# taz.de -- Schöffenwahl: Richten mit Menschenverstand
       
       > Rund 6.000 Schöffen begleiten die Prozesse an Berliner Gerichten. Die
       > Laien haben bei der Urteilsfindung dasselbe Stimmrecht wie die Richter.
       > Nun werden neue Justizamateure gesucht.
       
       Felix Maxim war nicht begeistert, als er erfuhr, das Einwohnermeldeamt habe
       ihn per Zufallswahl zum Schöffen für das Landgericht bestimmt. Der Geologe
       dachte schon darüber nach, wie er sich vor diesem Ehrenamt drücken könnte.
       Zuvor erkundigte er sich bei einer befreundeten Rechtsanwältin, was das
       denn sei, ein Schöffe. Die Juristin erklärte es ihm und riet, die Wahl
       anzunehmen: "Da kannst du was lernen!" Die Prophezeiung hat sich
       bewahrheitet.
       
       Nach einigen kurzen und weniger interessanten Verfahren erlebte der damals
       27-Jährige dann auch die Spannung eines Indizienprozesses: Drei Ganoven
       hatten aus Rache einen Kumpan getötet und anschließend auf einer Müllkippe
       verbrannt. Vor Gericht schwiegen die Angeklagten, die Tat musste ihnen
       Schritt für Schritt bewiesen werden. 1999 endete Maxims dreijährige
       Amtsperiode als Schöffe. Verlängern wollte er sein Engagement nicht, doch
       seine Erlebnisse als Laienrichter bleiben ihm in guter Erinnerung.
       
       Nun werden in Berlin wieder 6.000 Schöffen für das Landgericht und das
       Amtsgericht Tiergarten gesucht. Sie sollen gemeinsam mit den Berufsrichtern
       Urteile fällen. Die Laienrichter, die möglichst aus allen
       gesellschaftlichen Schichten und Altersgruppen kommen sollen, sind Garanten
       für die Urteilsformel "Im Namen des Volkes".
       
       Doch wie in jeder Amtsperiode melden sich auch für die kommende zu wenige
       interessierte Berliner. Der Grund für die Zurückhaltung ist laut Hasso
       Lieber Unwissenheit. "Nur den wenigsten ist klar, was ein Schöffe wirklich
       macht", sagt der Justizstaatssekretär, der zugleich Vorsitzender des
       Bundesverbandes ehrenamtlicher Richter und Richterinnen ist.
       
       Die "Richter ohne Robe" haben dasselbe Stimmrecht wie ein Berufsrichter.
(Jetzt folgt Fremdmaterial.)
Lemma phase_answered p l es v0 s a :
  loading_phase p l es v0 s → find_load (number l) s = Some l → at_stage l = Waiting →
  loading_phase p l (es ++ [Answered (number l) a]) v0 (answered l a s).
Proof.
  intros (Hp & Hn & Hs) Hf Hw. rewrite Hf, Hw in Hs. destruct Hs as [_ Hu].
  assert (∀ a, Answered (number l) a ∈ es ++ [Answered (number l) a]) as He by (intros; apply elem_of_app; right; left).
  unfold answered. rewrite Hn, Nat.eqb_refl. cbn [negb]. destruct a as [text|dir d].
  { unfold fail_load. rewrite Hn, Nat.eqb_refl. cbn [negb]. split_and!; [done|done|].
    rewrite find_set_content, find_load_without, Nat.eqb_refl. apply show_error_shows. left. apply He. }
  assert (∀ s', find_load (number l) s' = List.find (λ k, number k =? number l) (advance (number l) Reading (loads s)) →
    prefs s' = p → currentLoadSeq s' = number l → content s' = setRepositoryContentMode [] (content s) →
    loading_phase p l (es ++ [Answered (number l) (Fulfilled dir d)]) v0 s') as Hreading.
  { intros s' E E1 E2 Ec. split_and!; [done|done|]. rewrite E, find_advance, Nat.eqb_refl. unfold find_load in Hf.
    rewrite Hf. cbn [fmap option_fmap option_map at_stage at_stage']. split; [done|]. rewrite Ec. cbn.
    destruct Hu as (_ & Hv & _). split_and!; [done| |done]. by destruct (custom (content s)) as [[[]]|]. }
  destruct (has_view (l_path l) (details_for l d)) eqn:Eh.
  - split_and!; [done|done|]. rewrite find_set_content. cbn [loads]. rewrite find_advance, Nat.eqb_refl. unfold find_load in Hf.
    rewrite Hf. cbn [fmap option_fmap option_map at_stage at_stage']. split; [done|].
    eapply Shows_view; [apply He|done|cbn|done..].
    apply andb_true_iff in Eh as [Eh _]. apply andb_true_iff in Eh as [-> _]. done.
  - destruct (reuse l) eqn:Er; [by apply Hreading|].
    destruct dir as [[] [files|]]; try by apply Hreading.
    split_and!; [done|done|]. rewrite find_set_content, find_load_without, Nat.eqb_refl. cbn [content set_content prefs].
    rewrite <- Hp in *. eapply show_listing_shows; [done|apply He|done].
Qed.

Lemma phase_fail p l es v0 s n text k :
  loading_phase p l es v0 s → find_load n s = Some k → at_stage k ≠ Waiting →
  loading_phase p l (es ++ [LoadFailed n text]) v0 (fail_load n text s).
Proof.
  intros Hs Hk Hst. destruct (Hs) as (Hp & Hn & _). unfold fail_load. rewrite Hn.
  destruct (n =? number l) eqn:E; cbn [negb]; bool_prop.
  - subst n. split_and!; [done|done|]. rewrite find_set_content, find_load_without, Nat.eqb_refl.
    apply show_error_shows. right. apply elem_of_app. right. left.
  - eapply phase_same; [exact Hs|done..|]. rewrite find_set_loads, find_load_without.
    destruct (number l =? n) eqn:E2; [|done]. bool_prop. congruence.
Qed.

Lemma phase_step p l es v0 s e :
  at_stage l = Waiting → interferes e = false → loading_phase p l es v0 s → loading_phase p l (es ++ [e]) v0 (step e s).
Proof.
  intros Hw He Hs. assert (loading_phase p l (es ++ [e]) v0 s) as Hsame by (by apply (phase_same _ _ es _ _ s)).
  destruct e as [path| |q|r|n a|n|n text|k|k|k path]; try done; cbn [step].
  - unfold handleRepositorySettingsChanged. destruct (negb _); [done|]. by apply (phase_same _ _ es _ _ s).
  - destruct (find_load n s) as [k|] eqn:Ek; [|done]. destruct (at_stage k) eqn:Est; try done.
    pose proof (find_load_number n s k Ek) as Hk. destruct (decide (n = number l)) as [->|Hne].
    + assert (k = l) as ->; [|by apply phase_answered]. destruct Hs as (_ & _ & Hs). rewrite Ek, Est in Hs.
      destruct Hs as [-> _]. destruct l. cbn in *. by subst.
    + unfold answered. destruct Hs as (Hp & Hn & Hs). rewrite Hk, Hn. destruct (n =? number l) eqn:E; bool_prop; [done|].
      cbn [negb]. apply (phase_same _ _ es _ _ s); [by split_and!|done..|]. rewrite find_set_loads, find_load_without.
      destruct (number l =? n) eqn:E2; [|done]. bool_prop. congruence.
  - destruct (find_load n s) as [k|] eqn:Ek; [|done]. destruct (at_stage k) eqn:Est; try done.
    destruct (decide (n = number l)) as [->|Hne].
    + destruct Hs as (Hp & Hn & Hs). rewrite Ek, Est in Hs. split_and!; [done|done|].
      rewrite find_set_loads, find_load_without, Nat.eqb_refl. destruct Hs as [_ Hs]. by apply shows_more.
    + eapply phase_same; [exact Hs|done..|]. rewrite find_set_loads, find_load_without.
      destruct (number l =? n) eqn:E2; [|done]. bool_prop. congruence.
  - destruct (find_load n s) as [k|] eqn:Ek; [|done].
    destruct (at_stage k) eqn:Est; [done| |]; (eapply phase_fail; [done|done|congruence]).
  - destruct Hsame as (Hp & Hn & Hs'). split_and!; [done|done|]. unfold row_gone at 1. rewrite find_set_content.
    fold (find_load (number l) s). destruct (find_load (number l) s) as [j|]; [|by apply shows_gone].
    destruct Hs' as [Hj Hs']. split; [done|]. destruct (at_stage j); [by apply undisturbed_gone|by apply shows_gone|].
    cbn. by rewrite visible_gone.
Qed.

Lemma phase_run p l es v0 s :
  at_stage l = Waiting → loading_phase p l [] v0 s → Forall (λ e, interferes e = false) es →
  loading_phase p l es v0 (run es s).
Proof.
  intros Hw Hs. induction es as [|e es IH] using rev_ind; [done|]. rewrite Forall_app, Forall_singleton. intros [He Hl].
  unfold run. rewrite foldl_snoc. apply phase_step; auto.
Qed.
       Sie entscheiden zum Beispiel darüber, ob Fragen an Zeugen abgelehnt werden
       oder ob Anträgen nachgegangen wird. Am Ende des Prozesses urteilen sie
       gemeinsam mit den Berufsrichtern. Weil dies nur mit einer
       Zweidrittelmehrheit geht, müssen die Berufsrichter also mindestens einen
       der Laien überzeugen.
       
       Zur Übernahme des Schöffenamtes ist jeder Staatsbürger berechtigt, aber
       auch verpflichtet. Die 2009 beginnende Amtszeit beträgt erstmals fünf
       Jahre. Für diese Tätigkeit kann man sich bis Ende April bei den
       Bezirksämtern bewerben. Gibt es nicht genügend Interessenten, werden die
       Kandidaten über das Melderegister gesucht. Davon hält Lieber aber nichts.
       "Leute, die zwangsweise herangezogen werden, versehen ihre Aufgabe nicht
       ordnungsgemäß."
       
       Schöffen treten immer zu zweit auf und sitzen zu beiden Seiten der ein bis
       drei Berufsrichter. Bevor ein Schöffe das erste Mal an einem
       Gerichtsverfahren teilnimmt, wird er vereidigt: "Ich schwöre, die Pflichten
       eines ehrenamtlichen Richters getreu dem Grundgesetz für die Bundesrepublik
       Deutschland, getreu der Verfassung des Landes Berlin und getreu dem Gesetz
       zu erfüllen, nach bestem Wissen und Gewissen ohne Ansehen der Person zu
       urteilen und nur der Wahrheit und Gerechtigkeit zu dienen, so wahr mir Gott
       helfe." Der Eid kann auch ohne die letzten fünf Wörter geleistet werden.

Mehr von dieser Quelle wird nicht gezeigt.